### The records:
(** The compiler on a working directory whose graph file is empty. *)
Lemma parse_failure_exits_witness :
  parse (create_network (Z.shiftl 1 EXPLICIT_BATCH))
    (files corrupt_world !! "unet/model.onnx")
  = (false, ["Failed to parse the ONNX model"], @nil string)
  /\ fst (run_process (convert_to_trt default_args) corrupt_world) = 1
  /\ stdout (snd (run_process (convert_to_trt default_args) corrupt_world))
     = ["Failed to parse the ONNX model"]
  /\ stderr (snd (run_process (convert_to_trt default_args) corrupt_world))
     = ["ONNX model parsing failed"]
  /\ files (snd (run_process (convert_to_trt default_args) corrupt_world))
     = files corrupt_world.
Proof.
  split; [reflexivity|].
  destruct (parse_failure_exits (L := libs) default_args corrupt_world
              ["Failed to parse the ONNX model"] (@nil string) eq_refl)
    as (_ & H1 & H2 & H3 & _ & H5 & _).
  repeat split; assumption.
Defined.

(** Mode "check" runs nothing. *)
Lemma mode_dispatch_witness :
  onnx_trt (with_mode "check" default_args) <> "onnx"
  /\ onnx_trt (with_mode "check" default_args) <> "trt"
  /\ run_process (main_body (with_mode "check" default_args)) exported_world
     = (0, exported_world).
Proof.
  split; [discriminate|]. split; [discriminate|].
  apply (mode_dispatch (with_mode "check" default_args) exported_world);
    discriminate.
Defined.

(** The default configuration on an exported graph reaches the build. *)
Lemma one_static_profile_witness :
  In (call_build_serialized_network (default_config 15))
     (new_calls exported_world
        (snd (convert_to_trt default_args exported_world)))
  /\ exists l e t ls es ts,
       cfg_profiles (default_config 15) =
         [[static_binding "latent_model_input" l;
           static_binding "encoder_hidden_states" e;
           static_binding "t" t]]
       /\ trt_shapes default_args = Ok (ls, es, ts)
       /\ as_ints ls = Some l /\ as_ints es = Some e /\ as_ints ts = Some t.
Proof.
  assert (H : In (call_build_serialized_network (default_config 15))
                (new_calls exported_world
                   (snd (convert_to_trt default_args exported_world)))).
  { vm_compute. do 8 right. left. reflexivity. }
  split; [exact H|].
  exact (one_static_profile default_args exported_world (default_config 15) H).
Defined.

(** An image of 513 by 515 is handled as one of 512 by 512. *)
Lemma floor_division_truncates_witness :
  513 mod 8 <> 0
  /\ 8 * (513 / 8) < 513
  /\ sample_hw (with_img_size (PyTuple [PyInt 513; PyInt 515]) default_args)
     = Ok (PyInt 64, PyInt 64).
Proof.
  assert (H : 513 mod 8 <> 0) by discriminate.
  destruct (floor_division_truncates "runwayml/stable-diffusion-v1-5"
              "unet.engine" "onnx" 1 513 515 15 (PyInt 77) empty_world)
    as (H1 & _ & _ & _ & H5 & _).
  split; [exact H|]. split; [exact (H5 H)|]. exact H1.
Defined.

(** The exporter with the default configuration in an empty directory. *)
Lemma reduced_precision_keeps_io_types_witness :
  (forall m m', convert_float_to_float16 m true = Some m' ->
                io_types m' = io_types m)
  /\ convert_to_onnx default_args empty_world
     = (Ok tt, snd (convert_to_onnx default_args empty_world))
  /\ exists m m',
       files (snd (convert_to_onnx default_args empty_world))
         !! "unet/model.onnx" = Some (OnnxFile m)
       /\ files (snd (convert_to_onnx default_args empty_world))
            !! "unet/model_fp16.onnx" = Some (OnnxFile m')
       /\ io_types m' = io_types m.
Proof.
  assert (Hlib : forall m m', convert_float_to_float16 m true = Some m' ->
                              io_types m' = io_types m).
  { intros m m' H. injection H as <-. reflexivity. }
  assert (Hrun : convert_to_onnx default_args empty_world
                 = (Ok tt, snd (convert_to_onnx default_args empty_world))).
  { vm_compute. reflexivity. }
  split; [exact Hlib|]. split; [exact Hrun|].
  destruct (reduced_precision_keeps_io_types default_args empty_world _
              Hlib Hrun) as (m & m' & H1 & H2 & _ & H4 & _).
  exists m, m'. repeat split; assumption.
Defined.

(** A successful export in an empty directory, and a successful compile
    of an exported graph. *)
Lemma fixed_paths_witness :
  fst (convert_to_onnx default_args empty_world) = Ok tt
  /\ ~ present empty_world "unet"
  /\ fst (convert_to_trt default_args exported_world) = Ok tt
  /\ In (call_makedirs "unet")
        (new_calls empty_world
           (snd (convert_to_onnx default_args empty_world)))
  /\ "unet" ∈ dirs (snd (convert_to_onnx default_args empty_world))
  /\ (exists m,
        files (snd (convert_to_onnx default_args empty_world))
          !! "unet/model.onnx" = Some (OnnxFile m))
  /\ (exists b,
        files (snd (convert_to_trt default_args exported_world))
          !! normpath (save_path default_args) = Some (BinFile b)).
Proof.
  assert (He : fst (convert_to_onnx default_args empty_world) = Ok tt)
    by (vm_compute; reflexivity).
  assert (Hc : fst (convert_to_trt default_args exported_world) = Ok tt)
    by (vm_compute; reflexivity).
  assert (Hn : ~ present empty_world "unet").
  { intros [H|H]; simpl in H.
    - apply not_elem_of_empty in H. exact H.
    - rewrite lookup_empty in H. destruct H as [x H]. discriminate H. }
  destruct (fixed_paths default_args empty_world)
    as (_ & _ & Hexp & _).
  destruct (fixed_paths default_args exported_world)
    as (_ & _ & _ & _ & _ & _ & _ & _ & _ & _ & Hcomp).
  destruct (Hexp He) as (ex & tr & m & m' & _ & _ & _ & _ & _ & Hm & _ & _
                         & Hmk).
  destruct (Hmk Hn) as [Hcall Hdir].
  destruct (Hcomp Hc) as (cfg & b & _ & _ & _ & _ & Hb).
  split; [exact He|]. split; [exact Hn|]. split; [exact Hc|].
  split; [exact Hcall|]. split; [exact Hdir|].
  split; [exists m; exact Hm | exists b; exact Hb].
Defined.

### Task description:
Go through the records and report each line that contains "Hcall".

### Answer below:
  destruct (Hmk Hn) as [Hcall Hdir].
  split; [exact Hcall|]. split; [exact Hdir|].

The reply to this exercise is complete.